Williams has explained her intent in the work and how that relates to the title of the piece: “I force the viewer to look at what is really going on by dissecting the important body of information and by directing with text what the viewer should notice: the tied hands (accused), the scarred back (blowtorch), and the lock, chain, and tree (padlock).” Art historian Dora Apel has argued that in including the text of her own response to the image, Williams "attempts to define for the viewer the relationship between violence, spectacle, and public representation."

==Public art==
Williams has also created three public artworks in Los Angeles. In 1995, she designed The Emperor of the Great 9th District, a memorial to Gilbert Lindsay installed at the Los Angeles Convention Center. The monument consists of three 10-foot high, triple-sided concrete pillars featuring a portrait of Lindsay at his desk. When viewers move closer, they see that the large image of Lindsay is made up of 104 smaller tiles that contain additional images of Lindsay with his family, staff, and other public figures, including Martin Luther King Jr.

Williams’ 2001 work Starbursts decorates the Hollywood and Highland Center. Inspired by the finale dance scene of Busby Berkeley’s 1934 film Dames, Williams created circular images that mimic the camera angles in the film. The photo-etched images are on black granite and can be seen on the upper and lower entrance plaza floors of the Dolby Theatre.

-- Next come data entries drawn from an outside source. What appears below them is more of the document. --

Lemma span_prefix_forall l a b : span p l = (a, b) -> forallb p a = true.
Proof.
  revert a b; induction l as [|x l IH]; intros a b H; simplify_eq/=; [done|].
  destruct (p x) eqn:Ex; [|by inv H].
  destruct (span p l) as [a' b'] eqn:E; simplify_eq/=. rewrite Ex. eauto.
Qed.

Lemma span_stops l a x b : span p l = (a, x :: b) -> p x = false.
Proof.
  revert a; induction l as [|y l IH]; intros a H; simpl in H; [by inv H|].
  destruct (p y) eqn:Ey; [|by inv H].
  destruct (span p l) as [a' b'] eqn:E; simplify_eq/=. eauto.
Qed.

Lemma span_full a b :
  forallb p a = true -> match b with [] => True | x :: _ => p x = false end ->
  span p (a ++ b) = (a, b).
Proof.
  intros Ha Hb. induction a as [|x a IH]; simpl in *.
  - destruct b as [|y b]; simpl; [reflexivity|]. by rewrite Hb.
  - apply andb_true_iff in Ha as [Hx Ha]. by rewrite Hx, (IH Ha).
Qed.

Lemma ldrop_spec l : exists pre, l = pre ++ ldrop p l /\ forallb p pre = true.
Proof.
  induction l as [|x l (pre & Hl & Hp)]; simpl; [by exists []|].
  destruct (p x) eqn:Ex; [|by exists []].
  exists (x :: pre). simpl. rewrite Ex. split; [by f_equal|done].
Qed.

Lemma ldrop_stops l x l' : ldrop p l = x :: l' -> p x = false.
Proof. induction l as [|y l IH]; simpl; [done|]. destruct (p y) eqn:?; [auto|congruence]. Qed.

Lemma ldrop_id x l : p x = false -> ldrop p (x :: l) = x :: l.
Proof. simpl. by intros ->. Qed.

Lemma ldrop_app_all a b : forallb p a = true -> ldrop p (a ++ b) = ldrop p b.
Proof.
  induction a as [|x a IH]; simpl; [done|].
  intros [-> H]%andb_true_iff. auto.
Qed.

Lemma rdrop_spec l : exists suf, l = rdrop p l ++ suf /\ forallb p suf = true.
Proof.
  unfold rdrop. destruct (ldrop_spec (reverse l)) as (pre & H & Hp).
  exists (reverse pre). split.
  - rewrite <- reverse_app, <- H. by rewrite reverse_involutive.
  - apply forallb_forall. intros x Hx. eapply forallb_forall in Hp; [exact Hp|].
    by apply list_elem_of_In, elem_of_reverse, list_elem_of_In.
Qed.

Lemma rdrop_stops l l' x : rdrop p l = l' ++ [x] -> p x = false.
Proof.
  unfold rdrop. intros H.
  assert (ldrop p (reverse l) = x :: reverse l') as E.
  { rewrite <- (reverse_involutive (ldrop _ _)), H. by rewrite reverse_snoc. }
  eauto using ldrop_stops.
Qed.

Lemma rdrop_app_all a b : forallb p b = true -> rdrop p (a ++ b) = rdrop p a.
Proof.
  intros Hb. unfold rdrop. rewrite reverse_app, ldrop_app_all; [done|].
  apply forallb_forall. intros x Hx. eapply forallb_forall in Hb; [exact Hb|].
  by apply list_elem_of_In, elem_of_reverse, list_elem_of_In.
Qed.

Lemma rdrop_id l x : p x = false -> rdrop p (l ++ [x]) = l ++ [x].
Proof.
  intros Hx. unfold rdrop. rewrite reverse_snoc. simpl. rewrite Hx.
  by rewrite <- reverse_snoc, reverse_involutive.
Qed.
End list_facts.

(** * Python dictionaries with string keys

    Insertion ordered: assigning to a present key keeps its position, assigning to a
    new key appends it. *)

Definition dict (V : Type) := list (string * V).

Fixpoint dget {V} (k : string) (d : dict V) : option V :=
  match d with
  | [] => None
  | (k', v) :: d => if decide (k = k') then Some v else dget k d
  end.

Fixpoint dset {V} (k : string) (v : V) (d : dict V) : dict V :=
  match d with
  | [] => [(k, v)]
  | (k', v') :: d => if decide (k = k') then (k', v) :: d else (k', v') :: dset k v d
  end.

Definition dkeys {V} (d : dict V) : list string := map fst d.

Section dict_facts.
Context {V : Type}.
Implicit Types d : dict V.

Lemma dget_dset k k' v d : dget k (dset k' v d) = if decide (k = k') then Some v else dget k d.
Proof.
  induction d as [|[k1 v1] d IH]; simpl; [by repeat case_decide; simplify_eq|].
  repeat (case_decide; simplify_eq/=); try done.
  all: rewrite IH; by repeat (case_decide; simplify_eq/=).
Qed.

Lemma dget_dset_eq k v d : dget k (dset k v d) = Some v.
Proof. rewrite dget_dset. by rewrite decide_True. Qed.

Lemma dget_dset_ne k k' v d : k <> k' -> dget k (dset k' v d) = dget k d.
Proof. intros. rewrite dget_dset. by rewrite decide_False. Qed.

Lemma dget_Some_elem k v d : dget k d = Some v -> (k, v) ∈ d.
Proof.
  induction d as [|[k1 v1] d IH]; simpl; [done|].
  case_decide; intros; simplify_eq; [left|right; auto].
Qed.

Lemma elem_dget k v d : NoDup (dkeys d) -> (k, v) ∈ d -> dget k d = Some v.
Proof.
  induction d as [|[k1 v1] d IH]; simpl; [by intros _ ?%elem_of_nil|].
  intros [Hk Hd]%NoDup_cons [Heq|Hin]%elem_of_cons; [simplify_eq; by rewrite decide_True|].
  rewrite decide_False; [auto|]. intros ->. apply Hk.
  apply list_elem_of_fmap. by exists (k1, v).
Qed.

Lemma dget_None_keys k d : dget k d = None <-> k ∉ dkeys d.
Proof.
  induction d as [|[k1 v1] d IH]; simpl.
  - split; [intros _ ?%elem_of_nil|]; done.
  - rewrite not_elem_of_cons. case_decide; subst; [|rewrite IH; tauto].
    split; [done|intros []; done].
Qed.

Lemma dkeys_dset k v d :
  dkeys (dset k v d) = if decide (k ∈ dkeys d) then dkeys d else dkeys d ++ [k].
Proof.
  induction d as [|[k1 v1] d IH]; [done|].
  destruct (decide (k ∈ dkeys ((k1, v1) :: d))) as [Hin|Hin];
    destruct (decide (k ∈ dkeys d)) as [Hd|Hd];
    simpl in *; case_decide; simplify_eq/=; try done; rewrite ?IH; try done.
  all: exfalso; rewrite elem_of_cons in Hin; tauto.
Qed.

Lemma dset_NoDup k v d : NoDup (dkeys d) -> NoDup (dkeys (dset k v d)).
Proof.
  intros H. rewrite dkeys_dset. case_decide; [done|].
  apply NoDup_app. split_and!; [done| |apply NoDup_singleton].
  intros x Hx Hx'%list_elem_of_singleton. by subst.
Qed.
End dict_facts.

#[export] Hint Rewrite @dget_dset_eq : runtime.
#[export] Hint Resolve dset_NoDup : runtime.

(** [sorted] with a string key: Python compares [str] by code points, and [sorted] is
    stable; insertion keeps equal keys in their original order. *)
Fixpoint string_leb (a b : string) : bool :=
  match a, b with
  | EmptyString, _ => true
  | String _ _, EmptyString => false
  | String x a, String y b =>
      let nx := N_of_ascii x in
      let ny := N_of_ascii y in
      ((nx <? ny) || (nx =? ny) && string_leb a b)%N
  end.

Section sorting.
Context {A : Type} (key : A -> string).

Fixpoint insert_by (x : A) (l : list A) : list A :=
  match l with
  | [] => [x]
  | y :: l' => if string_leb (key x) (key y) then x :: l else y :: insert_by x l'
  end.

Fixpoint sort_by (l : list A) : list A :=
  match l with
  | [] => []
  | x :: l => insert_by x (sort_by l)
  end.

Lemma insert_by_perm x l : insert_by x l ≡ₚ x :: l.
Proof.
  induction l as [|y l IH]; simpl; [done|].
  destruct (string_leb _ _); [done|]. rewrite IH. apply Permutation_swap.
Qed.

Lemma sort_by_perm l : sort_by l ≡ₚ l.
Proof. induction l as [|x l IH]; simpl; [done|]. by rewrite insert_by_perm, IH. Qed.

Lemma string_leb_total a b : string_leb a b = false -> string_leb b a = true.
Proof.
  revert b; induction a as [|x a IH]; intros [|y b]; simpl; try done.
  intros [H1 H2]%orb_false_iff.
  destruct (N.ltb_spec (N_of_ascii x) (N_of_ascii y)); [done|].
  destruct (N.eqb_spec (N_of_ascii x) (N_of_ascii y)) as [e|e]; simpl in *.
  - rewrite e, N.ltb_irrefl, N.eqb_refl. simpl. auto.
  - apply orb_true_iff. left. apply N.ltb_lt. lia.
Qed.

Lemma string_leb_trans a b c :
  string_leb a b = true -> string_leb b c = true -> string_leb a c = true.
Proof.
  revert b c; induction a as [|x a IH]; intros [|y b] [|z c]; simpl; try done.
  rewrite !orb_true_iff, !andb_true_iff, !N.ltb_lt, !N.eqb_eq.
  intros [?|[? ?]] [?|[? ?]]; [left; lia|left; lia|left; lia|right; split; [lia|eauto]].
Qed.

Definition key_le (x y : A) : Prop := string_leb (key x) (key y) = true.

Lemma insert_by_sorted x l : Sorted key_le l -> Sorted key_le (insert_by x l).
Proof.
  induction 1 as [|y l Hs IH Hr]; simpl; [by repeat constructor|].
  destruct (string_leb (key x) (key y)) eqn:E; [by repeat constructor|].
  constructor; [done|].
  destruct l as [|z l]; simpl.
  - constructor. by apply string_leb_total.
  - destruct (string_leb (key x) (key z)); constructor; [by apply string_leb_total|].
    by inv Hr.
Qed.

Lemma sort_by_sorted l : Sorted key_le (sort_by l).
Proof. induction l as [|x l IH]; simpl; [constructor|by apply insert_by_sorted]. Qed.
End sorting.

In 2003, Williams created the public artwork Everyday People for the Lake metro station in Los Angeles. The work consists of large photographs of local people mounted on colored glass panels.

==Teaching==
Williams has taught photography at UC Irvine and as a visiting professor at the University of Hawaii at Manoa and Technikon Witwatersrand, in Johannesburg. She teaches at Florida State University, where she has worked since 2000.

==Personal==
Williams' daughter, Janaya Williams, is a radio producer at National Public Radio in Washington, DC.